▶ Work instructions
Of all the entries below, retype only the lines from the one with "(job_credential 7 300) ∨" through the one with "split; [exact Hrun|].", exactly as they appear.

▶ Records supplied
Lemma remote_mint_answers_witness :
  @remote_mint sample_jwt sample_oidc no_mint_responses sample_published 3600 sample_display sample_remote 10 "new"
    sample_cache = (Ok (job_credential 7 300), after_fetch) ∧
  ∃ claims keys, trusted sample_published 3600 10 sample_cache after_fetch keys ∧
    checks sample_verifier keys 10 "new" claims ∧
    let workload := identify GitHubActions claims in
    let answer := refusing (mkMint workload (subject claims) 3600) in
    @granted_mint no_mint_responses answer (job_credential 7 300) ∨
    (∀ r', ¬ @granted_mint no_mint_responses answer r') ∧
    ∃ issuer, Some sample_issuer = Some issuer ∧ expires_in (job_credential 7 300) = FALLBACK_CREDENTIAL_TTL ∧
      (@own_secret sample_jwt sample_laws issuer → 0 ≤ 10 < 2 ^ 62 →
       ∀ ed now i, @credential_identity_verify sample_jwt sample_display (mkCredentialIdentity ed issuer) now
           (token (job_credential 7 300)) = Ok i ↔
         i = workload ∧ now ≤ 10 + FALLBACK_CREDENTIAL_TTL + 30).
Proof.
  assert (@remote_mint sample_jwt sample_oidc no_mint_responses sample_published 3600 sample_display sample_remote 10
    "new" sample_cache = (Ok (job_credential 7 300), after_fetch)) as Hrun by reflexivity.
  split; [exact Hrun|].
  exact (@remote_mint_answers sample_jwt sample_laws sample_oidc no_mint_responses sample_published 3600 sample_display
    sample_remote 10 "new" sample_cache after_fetch (job_credential 7 300) Hrun).
Defined.

Definition rotated_key : OrgSigningKey :=
  mkOrgSigningKey (of_string "org_1") (mkSigningKey (of_string "Ed25519") (of_string "abcdefg") (Some (of_string "abc"))).
Definition one_key : Serde OrgSigningKey := {| to_vec := λ _, []; from_slice := λ _, Some rotated_key |}.
Definition key_server : Peer := λ _, Ok (mkResponse 200 []).

Definition old_signer : @CredentialSigner sample_jwt := @mkSigner sample_jwt 3%nat 600.
Definition old_credential : Issued := mkIssued (sample_token 3 (mkCredentialClaims CREDENTIAL_ISSUER 10
  (to_i64 (10 + to_i64 600)) None None sample_job)) 600.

▶ Output
    @granted_mint no_mint_responses answer (job_credential 7 300) ∨
    (∀ r', ¬ @granted_mint no_mint_responses answer r') ∧
    ∃ issuer, Some sample_issuer = Some issuer ∧ expires_in (job_credential 7 300) = FALLBACK_CREDENTIAL_TTL ∧
      (@own_secret sample_jwt sample_laws issuer → 0 ≤ 10 < 2 ^ 62 →
       ∀ ed now i, @credential_identity_verify sample_jwt sample_display (mkCredentialIdentity ed issuer) now
           (token (job_credential 7 300)) = Ok i ↔
         i = workload ∧ now ≤ 10 + FALLBACK_CREDENTIAL_TTL + 30).
Proof.
  assert (@remote_mint sample_jwt sample_oidc no_mint_responses sample_published 3600 sample_display sample_remote 10
    "new" sample_cache = (Ok (job_credential 7 300), after_fetch)) as Hrun by reflexivity.
  split; [exact Hrun|].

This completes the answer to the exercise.